Phenomenological Theory of Isotropic-Genesis Nematic Elastomers
Bing-Sui Lu (1), Fangfu Ye (2), Xiangjun Xing (3), Paul M. Goldbart, (2) ((1) University of Illinois at Urbana-Champaign, (2) Georgia Institute of, Technology, (3) Shanghai Jiao Tong University)

TL;DR
This paper develops a phenomenological model to understand how the elastomer network influences structure and fluctuations in isotropic-genesis nematic elastomers, revealing short-range oscillatory correlations due to network effects.
Contribution
It introduces a new phenomenological framework incorporating network compliance, nonlocal interactions, and a novel random field to explain nematic behavior in elastomers.
Findings
Prediction of short-range oscillatory spatial correlations in nematic alignment.

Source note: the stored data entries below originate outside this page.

Definition sample_validated : boot_ledger unit := (validate sample_backward).2.
Abbreviation sample_run := (execute_plan sample_validated 0%nat).

Lemma sample_validates : validate sample_backward = (BOOT_LEDGER_STATUS_OK, sample_validated).
Proof.
  assert (Hs : (validate sample_backward).1 = BOOT_LEDGER_STATUS_OK) by (vm_compute; reflexivity).
  unfold sample_validated. rewrite <- Hs. apply surjective_pairing.
Qed.

Lemma sample_runs :
  execute_plan sample_validated 0%nat = (BOOT_LEDGER_STATUS_OK, sample_run.1.2, sample_run.2).
Proof.
  assert (Hs : sample_run.1.1 = BOOT_LEDGER_STATUS_OK) by (vm_compute; reflexivity).
  revert Hs. generalize sample_run. intros [[st l] c]. simpl. by intros ->.
Qed.

(** * Theorems *)

Lemma validated_execution {E C} `{StageExecutionLaws E C} (l l1 l2 : boot_ledger E)
    (context context' : C) :
  ledger_typed l -> validate l = (BOOT_LEDGER_STATUS_OK, l1) ->
  execute_plan l1 context = (BOOT_LEDGER_STATUS_OK, l2, context') ->
  runnable l1 /\ ran l1 (length (plan l1)) l2 /\ l2.(executed) = true /\
  fingerprint_plan l2 = l2.(validated_plan_fingerprint) /\
  fingerprint_receipts l2 = l2.(fingerprint) /\ l2.(validated) = true.
Proof.
  intros Ht Hv Hx. pose proof (plan_validate_spec l Ht) as Hs. rewrite Hv in Hs.
  destruct Hs as [Hacc Hplan].
  assert (Hrun : runnable l1)
    by (apply (validated_runnable l); [by apply Hacc|by apply Hplan]).
  split; [done|]. by apply (execute_plan_ok l1 context l2 context').
Qed.

(** When the executor finishes, every planned stage has exactly one
    receipt, in plan order; a stage that ran or failed had every requirement
    named by an earlier receipt, a required stage ran, a stage that ran
    provides exactly what it declared, and the established capabilities are
    those of the receipts, each once. *)
Theorem executed_receipts {E C} `{StageExecutionLaws E C} (l l1 l2 : boot_ledger E)
    (context context' : C) :
  ledger_typed l -> validate l = (BOOT_LEDGER_STATUS_OK, l1) ->
  execute_plan l1 context = (BOOT_LEDGER_STATUS_OK, l2, context') ->
  length (filed l2) = length (plan l1) /\
  (forall k d, plan l1 !! k = Some d -> exists rc,
     filed l2 !! k = Some rc /\ receipt_of (given (take k (filed l2))) d k rc) /\
  established l2 = given (filed l2) /\ NoDup (established l2).
Proof.
  intros Ht Hv Hx. destruct (validated_execution l l1 l2 context context' Ht Hv Hx)
    as (Hrun & Hran & _).
  pose proof (filed_length l1 Hrun _ l2 Hran ltac:(lia)) as Hlen.
  split; [done|]. split.
  - intros k d Hd. destruct (lookup_lt_is_Some_2 (filed l2) k) as [rc Hrc].
    { apply lookup_lt_Some in Hd. lia. }
    exists rc. split; [done|]. destruct (rn_receipts _ _ _ Hran k rc Hrc) as (e & He & Ho).
    by simplify_eq.
  - rewrite (rn_established _ _ _ Hran). split; [done|apply (rn_nodup _ _ _ Hran)].
Qed.

Lemma executed_receipts_witness :
  length (filed sample_run.1.2) = 3%nat /\
  established sample_run.1.2 = [BOOT_CAPABILITY_EARLY_SERIAL_AVAILABLE;
    BOOT_CAPABILITY_BOOT_INFORMATION_VALIDATED;
    BOOT_CAPABILITY_PHYSICAL_FRAME_ALLOCATOR_AVAILABLE].
Proof.
  destruct (executed_receipts sample_backward sample_validated sample_run.1.2 0%nat
    sample_run.2 (proj2 sample_ledgers_typed) sample_validates sample_runs) as (Hlen & _ & Hest & _).
  split; [rewrite Hlen; vm_compute; done|]. rewrite Hest. vm_compute. done.
Defined.

(** C14 (refinement): what a finished execution leaves is what the audit of the
    receipts asks for: verify_receipt_set accepts it and changes nothing, and
    both fingerprints hold. *)
Theorem execution_audited {E C} `{StageExecutionLaws E C} (l l1 l2 : boot_ledger E)
    (context context' : C) :
  ledger_typed l -> validate l = (BOOT_LEDGER_STATUS_OK, l1) ->
  execute_plan l1 context = (BOOT_LEDGER_STATUS_OK, l2, context') ->
  verify_receipt_set l2 = (BOOT_LEDGER_STATUS_OK, l2) /\
  boot_ledger_fingerprint_valid l2 = true.
Proof.
  intros Ht Hv Hx. destruct (validated_execution l l1 l2 context context' Ht Hv Hx)
    as (Hrun & Hran & Hex & Hfp & Hfr & Hval).
  split; [by apply (verify_complete l1 Hrun (length (plan l1)) l2 Hran)|].
  unfold boot_ledger_fingerprint_valid. by rewrite Hval, Hex, Hfp, Hfr, !Z.eqb_refl.
Qed.

Lemma execution_audited_witness :
  (verify_receipt_set sample_run.1.2).1 = BOOT_LEDGER_STATUS_OK.
Proof.
  destruct (execution_audited sample_backward sample_validated sample_run.1.2 0%nat
    sample_run.2 (proj2 sample_ledgers_typed) sample_validates sample_runs) as [-> _]. done.
Defined.

Lemma execution_finishes {E C} `{StageExecutionLaws E C} (l l1 : boot_ledger E)
    (context : C) :
  ledger_typed l -> validate l = (BOOT_LEDGER_STATUS_OK, l1) ->
  dependable (stages l) -> stages_succeed (C := C) (stages l) ->
  exists l2 context', execute_plan l1 context = (BOOT_LEDGER_STATUS_OK, l2, context').
Proof.
  intros Ht Hv Hdep Hsucc. pose proof (plan_validate_spec l Ht) as Hs. rewrite Hv in Hs.
  destruct Hs as [Hacc Hplan]. specialize (Hplan eq_refl).
  assert (Hrun : runnable l1) by (apply (validated_runnable l); [by apply Hacc|done]).
  rewrite <- (vp_stages _ _ Hplan) in Hdep, Hsucc.
  destruct (execute_loop_finishes l1 context Hrun) as (l2 & c2 & Hloop); [|done|done|].
  { apply canonical_topological, Hplan. }
  destruct (vp_flags _ _ Hplan) as (F1 & F2 & _).
  unfold execute_plan. rewrite F1, F2, (vp_fingerprint _ _ Hplan), Z.eqb_refl.
  cbv zeta. cbn [negb].
  change (set_totals _ 0 0 false) with (cleared l1).
  change (planned_count (cleared l1)) with l1.(planned_count). rewrite Hloop. eauto.
Qed.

Identification of network-mediated nonlocal interactions affecting nematic structure.
Introduction of a random field reflecting memory of initial nematic order.
Abstract
We consider the impact of the elastomer network on the structure and fluctuations in the isotropic-genesis nematic elastomer, via a phenomenological model that underscores the role of network compliance. The model contains a network-mediated nonlocal interaction as well as a new kind of random field, which reflects the memory of the nematic order present at cross-linking, and also encodes local anisotropy due to localized polymers. Thus, we predict a regime of short-ranged oscillatory spatial correlations (both thermal and glassy) in the nematic alignment trapped into the network.